→ Problem to solve
Could you give the data below again, exactly and completely?

**** Given data

(** X24: a FILE_REQUEST for a defined regular file is answered with a Folder of
    one file entry carrying the path of the definition; the data are the
    content of the file, compressed only if zlib is built in and
    compression was asked for, and the compressed flag says so; a file
    that cannot be opened gives the same entry with no data. *)
Theorem file_request_for_a_file (payload : bytes) (r : ControlledRobot)
    (index : nat) (filedef : File.t) :
  let request : FileRequest.t := snd (ParseFromString payload) in
  let compressed := ZLIB_FOUND && FileRequest.compressed request in
  let data :=
    match ifstream_read (File.path filedef) with
    | Some content => if compressed then compressString content else content
    | None => []
    end in
  is_std_string (store_u16 FILE_REQUEST ++ payload) ->
  find_file (FileRequest.identifier request) (FileDefinition.file (files r)) 0
    = Some index ->
  FileDefinition.file (files r) !! index = Some filedef ->
  FileDefinition.isfolder (files r) !! index = Some false ->
  exists r1,
    evaluateRequest (store_u16 FILE_REQUEST ++ payload) r = Done FILE_REQUEST r1 /\
    replies r1 = replies r ++
      [SerializeToString
         (Folder.mk EmptyString compressed
            [File.mk EmptyString (File.path filedef) data])].
Proof.
  intros request compressed data Hs Hfind Hfile Hisf.
  rewrite FILE_REQUEST_case by done.
  unfold evaluate_FILE_REQUEST. fold request. rewrite Hfind.
  subst data compressed. unfold loadFile.
  destruct ZLIB_FOUND; simpl; rewrite Hfile, Hisf;
    destruct (ifstream_read (File.path filedef)) as [content|];
    try destruct (FileRequest.compressed request);
    eexists; (split; [reflexivity|]); reflexivity.
Qed.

********

→ Answer to the problem
(** X24: a FILE_REQUEST for a defined regular file is answered with a Folder of
    one file entry carrying the path of the definition; the data are the
    content of the file, compressed only if zlib is built in and
    compression was asked for, and the compressed flag says so; a file
    that cannot be opened gives the same entry with no data. *)
Theorem file_request_for_a_file (payload : bytes) (r : ControlledRobot)
    (index : nat) (filedef : File.t) :
  let request : FileRequest.t := snd (ParseFromString payload) in
  let compressed := ZLIB_FOUND && FileRequest.compressed request in
  let data :=
    match ifstream_read (File.path filedef) with
    | Some content => if compressed then compressString content else content
    | None => []
    end in
  is_std_string (store_u16 FILE_REQUEST ++ payload) ->
  find_file (FileRequest.identifier request) (FileDefinition.file (files r)) 0
    = Some index ->
  FileDefinition.file (files r) !! index = Some filedef ->
  FileDefinition.isfolder (files r) !! index = Some false ->
  exists r1,
    evaluateRequest (store_u16 FILE_REQUEST ++ payload) r = Done FILE_REQUEST r1 /\
    replies r1 = replies r ++
      [SerializeToString
         (Folder.mk EmptyString compressed
            [File.mk EmptyString (File.path filedef) data])].
Proof.
  intros request compressed data Hs Hfind Hfile Hisf.
  rewrite FILE_REQUEST_case by done.
  unfold evaluate_FILE_REQUEST. fold request. rewrite Hfind.
  subst data compressed. unfold loadFile.
  destruct ZLIB_FOUND; simpl; rewrite Hfile, Hisf;
    destruct (ifstream_read (File.path filedef)) as [content|];
    try destruct (FileRequest.compressed request);
    eexists; (split; [reflexivity|]); reflexivity.
Qed.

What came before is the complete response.